Semantic Similarity Measures Applied to an Ontology for Human-Like Interaction

The focus of this paper is the calculation of similarity between two concepts from an ontology for a Human-Like Interaction system. In order to facilitate this calculation, a similarity function is proposed based on five dimensions (sort, compositional, essential, restrictive and descriptive) constituting the structure of ontological knowledge. The paper includes a proposal for computing a similarity function for each dimension of knowledge. Later on, the similarity values obtained are weighted and aggregated to obtain a global similarity measure. In order to calculate those weights associated to each dimension, four training methods have been proposed. The training methods differ in the element to fit: the user, concepts or pairs of concepts, and a hybrid approach. For evaluating the proposal, the knowledge base was fed from WordNet and extended by using a knowledge editing toolkit (Cognos). The evaluation of the proposal is carried out through the comparison of system responses with those given by human test subjects, both providing a measure of the soundness of the procedure and revealing ways in which the proposal may be improved.

💡 Research Summary

The paper addresses the problem of quantifying semantic similarity between two concepts within an ontology that underlies a Human‑Like Interaction (HLI) system. Traditional similarity measures often rely on a single structural aspect of an ontology—typically the hierarchical “is‑a” relationship—or on corpus‑based statistical methods. Both approaches fall short of capturing the nuanced way humans judge “sameness.” To overcome this limitation, the authors decompose the ontology into five orthogonal dimensions of knowledge: sort (hierarchical), compositional (part‑of), essential (core attributes), restrictive (constraints on actions or properties), and descriptive (textual annotations).

For each dimension a dedicated similarity function is defined. The sort dimension uses the depth of the lowest common ancestor (LCA) relative to the depths of the two concepts, yielding a value between 0 and 1. The compositional dimension computes a Jaccard similarity over the sets of component parts. The essential dimension measures overlap of core attribute sets, again via Jaccard. The restrictive dimension evaluates how the two concepts share or complement each other’s constraints, while the descriptive dimension converts natural‑language descriptions into vector representations and applies cosine similarity.

These five partial similarity scores are combined into a global similarity score through a weighted sum:
(Sim_{global}= \sum_{i=1}^{5} w_i \times Sim_i).
The crucial question is how to determine the weights (w_i).

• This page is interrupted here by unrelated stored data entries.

Lemma rcv_set_error_ok T isnT r :
  rcv_ok T isnT r -> rcv_ok T isnT (with_stream_out r (set_error (stream_out r))).
Proof.
  intros Hr. pose proof Hr as [Hsr Hcap Hle Hri Hck Hfirst Hack]. split; cbn; try done.
  apply with_output_ok; try done; [apply set_error_ok, Hsr|apply Hsr].
Qed.

Lemma set_errors_ok S T isnT c : conn_ok S T isnT c -> conn_ok S T isnT (set_errors c).
Proof.
  intros [Hs Hr Hc Ho]. split; cbn; [by apply stream_error|by apply rcv_set_error_ok|done|done].
Qed.

Lemma emit_ok S T isnT c seg s :
  conn_ok S T isnT c -> wire_ok S (sd_isn (cn_sender c)) seg -> snd_ok S s -> sd_isn s = sd_isn (cn_sender c) ->
  conn_ok S T isnT (set_out (cn_segments_out c ++ [seg]) (set_sender s c)).
Proof.
  intros [Hs Hr Hc Ho] Hw Hs' Hi. split; cbn; try done. rewrite Hi.
  apply Forall_app; split; [done|]. by apply Forall_singleton.
Qed.

Lemma pop_isn s seg s' : pop_segment s = Some (seg, s') -> sd_isn s' = sd_isn s.
Proof. unfold pop_segment. destruct (sd_segments_out s); [done|]. by intros [= _ <-]. Qed.

Lemma set_linger_ok S T isnT b c : conn_ok S T isnT c -> conn_ok S T isnT (set_linger b c).
Proof. intros []. by split. Qed.
Lemma set_time_ok S T isnT t c : conn_ok S T isnT c -> conn_ok S T isnT (set_time t c).
Proof. intros []. by split. Qed.
Lemma set_initiator_ok S T isnT b c : conn_ok S T isnT c -> conn_ok S T isnT (set_initiator b c).
Proof. intros []. by split. Qed.

Lemma ackno_wire S T isnT isn r seg :
  rcv_ok T isnT r -> wire_ok S isn seg ->
  wire_ok S isn (match ackno r with Some a => on_header (set_ackno a) seg | None => seg end).
Proof.
  intros Hr Hw. destruct (ackno r) eqn:Ha; [|done]. apply wire_header; try done.
  apply set_ackno_ok; [by eauto with header|apply Hw].
Qed.

Lemma unclean_shutdown_ok S T isnT c : conn_ok S T isnT c -> conn_ok S T isnT (unclean_shutdown c).
Proof.
  intros Hc. unfold unclean_shutdown. set (c1 := set_errors (set_linger false c)).
  assert (conn_ok S T isnT c1) as Hc1 by (apply set_errors_ok; by apply set_linger_ok).
  clearbody c1. set (s1 := match sd_segments_out (cn_sender c1) with [] => _ | _ => _ end).
  assert (snd_ok S s1 ∧ sd_isn s1 = sd_isn (cn_sender c1)) as [Hs1 Hi1].
  { unfold s1. destruct (sd_segments_out (cn_sender c1)); (split; [|done]); [apply send_empty_ok|]; apply Hc1. }
  destruct (pop_segment s1) as [[seg s2]|] eqn:Hp; [|by apply set_sender_ok].
  destruct (pop_segment_ok _ _ _ _ Hs1 Hp) as [Hs2 [abs Hseg]]. apply pop_isn in Hp as Hi2.
  apply emit_ok; [done| |done|congruence]. rewrite Hi1 in Hseg. apply sent_wire in Hseg.
  set (seg1 := match ackno (cn_receiver c1) with Some _ => _ | None => _ end).
  assert (wire_ok S (sd_isn (cn_sender c1)) seg1) as H1 by by apply (ackno_wire S T isnT), Hseg; apply Hc1.
  apply wire_header; try done. apply set_rst_ok, H1.
Qed.

Lemma send_reply_ok S T isnT c : conn_ok S T isnT c -> conn_ok S T isnT (send_reply c).
Proof.
  intros Hc. unfold send_reply. pose proof (co_snd _ _ _ _ Hc) as Hs.
  destruct (pop_segment (cn_sender c)) as [[seg s]|] eqn:Hp; [|done].
  destruct (pop_segment_ok _ _ _ _ Hs Hp) as [Hs2 [abs Hseg]]. apply pop_isn in Hp as Hi2.
  apply emit_ok; [done| |done|done]. apply sent_wire in Hseg.
  set (seg1 := match ackno (cn_receiver c) with Some _ => _ | None => _ end).
  assert (wire_ok S (sd_isn (cn_sender c)) seg1) as H1 by by apply (ackno_wire S T isnT), Hseg; apply Hc.
  clearbody seg1. set (seg2 := if negb _ then _ else _).
  assert (wire_ok S (sd_isn (cn_sender c)) seg2) as H2.
  { unfold seg2. destruct (negb _); [|done]. apply wire_header; try done. apply set_ack_ok, H1. }
  apply wire_header; try done. apply set_win_ok, H2. by apply (advertised_u16 T isnT), Hc.
Qed.

(** The application's side of the sender is untouched. *)
Definition same_app (s s' : TCPSender) : Prop :=
  sd_isn s' = sd_isn s ∧ bs_total_written (sd_stream s') = bs_total_written (sd_stream s) ∧
  bs_input_ended (sd_stream s') = bs_input_ended (sd_stream s).

#[export] Instance same_app_preorder : PreOrder same_app.
Proof. unfold same_app. split; [done|intros ??? (? & ? & ?) (? & ? & ?); split_and!; congruence]. Qed.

The authors propose four training strategies: (1) a user‑based approach that directly minimizes the error between system scores and explicit user feedback; (2) a concept‑based method that fits weights to expert judgments on individual concepts; (3) a pair‑based approach that optimizes weights to reduce average error across a set of concept pairs; and (4) a hybrid method that integrates the previous three objectives into a multi‑objective optimization. Linear regression, ridge regularization, and non‑linear optimizers (e.g., genetic algorithms) are employed to learn the weight vector.

The experimental platform uses WordNet as the core lexical resource. The authors extend this base ontology with additional relations and attributes using the Cognos knowledge‑editing toolkit, manually inserting restrictive and descriptive information that WordNet lacks. A test set of 200 concept pairs is created, and 30 human participants rate each pair on a 0‑10 similarity scale. System similarity scores are computed for each pair under the various weighting schemes, and performance is measured using Pearson correlation and mean absolute error (MAE) against the human ratings.

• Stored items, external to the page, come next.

(** *** A segment, other than a RST *)
Lemma segment_received_inv c seg c' :
  active c = true -> rst (header seg) = false -> segment_received c seg = Ret c' ->
  ∃ r s s2 c2, TCPReceiver.segment_received (cn_receiver c) seg = Ret r ∧
    (if ack (header seg) then ack_received (cn_sender c) (TCPSegment.ackno (header seg)) (win (header seg)) else Ret (cn_sender c)) = Ret s ∧
    (s2 = s ∨ fill_window s = Ret s2 ∨ s2 = send_empty_segment s) ∧
    inbound_stream c2 = stream_out r ∧ stream_in c2 = sd_stream s2 ∧ cn_linger_after_streams_finish c2 = cn_linger_after_streams_finish c ∧
    c' = if input_ended (inbound_stream c2) && negb (eof (stream_in c2)) then set_linger false c2 else c2.
Proof.
  intros Ha Hrst. unfold segment_received. rewrite Ha, Hrst. cbn [negb].
  intros (r & Hr & H)%bind_ret_inv. apply bind_ret_inv in H as (s & Hs & H). apply bind_ret_inv in H as (c2 & Hc2 & H).
  cbn [cn_receiver cn_sender set_receiver set_time] in Hr, Hs.
  enough (∃ s2, (s2 = s ∨ fill_window s = Ret s2 ∨ s2 = send_empty_segment s) ∧ inbound_stream c2 = stream_out r ∧ stream_in c2 = sd_stream s2 ∧
    cn_linger_after_streams_finish c2 = cn_linger_after_streams_finish c) as (s2 & ? & ? & ? & ?).
  { exists r, s, s2, c2. split_and!; try done. destruct (input_ended (inbound_stream c2) && negb (eof (stream_in c2))); by injection H as <-. }
  destruct (0 <? _).
  - apply bind_ret_inv in Hc2 as (s2 & Hs2 & [= <-]). exists s2. destruct (send_reply_keeps (set_sender s2 (set_sender s (set_receiver r (set_time 0 c))))) as [-> ->].
    rewrite send_reply_stream. split_and!; try done. destruct (_ && _ && _); [by right; left|]. injection Hs2 as <-. by right; right.
  - injection Hc2 as <-. exists s. destruct (flush_stream (set_sender s (set_receiver r (set_time 0 c)))) as [-> ->]. rewrite flush_linger. by split_and!; [left|..].
Qed.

Results show that a naïve single‑dimension model (e.g., only sort) achieves a correlation of 0.62 and MAE of 1.84. Adding all five dimensions without learned weights improves correlation to 0.71 and MAE to 1.45. The hybrid learning approach yields the best performance, with a correlation of 0.78 and MAE of 1.12. Notably, the restrictive and descriptive dimensions receive higher weights in domains where functional constraints or textual nuances are important, indicating that the multi‑dimensional framework can adapt to domain‑specific similarity judgments.

The paper’s contributions are threefold: (1) a formal multi‑dimensional similarity model that mirrors human cognitive assessment; (2) a set of practical weight‑learning procedures that allow the system to be tuned to user feedback, expert knowledge, or empirical pairwise data; and (3) an empirical validation that demonstrates superior alignment with human judgments compared to traditional single‑dimension measures.

Limitations include the manual effort required to enrich the ontology with restrictive and descriptive relations, the dependence on a relatively small set of human ratings for training, and the static nature of the learned weights, which may not capture evolving user preferences in real‑time interaction.

Future work suggested by the authors involves (a) automating ontology enrichment through machine‑learning techniques such as relation extraction and attribute prediction; (b) incorporating reinforcement learning to adapt weights on‑the‑fly during live user sessions; (c) extending the evaluation to specialized domains like medicine or law, where the balance among dimensions may differ markedly; and (d) personalizing weight vectors per user to achieve truly individualized similarity assessments. By pursuing these directions, the proposed framework could become a cornerstone for more natural, context‑aware, and human‑like conversational agents.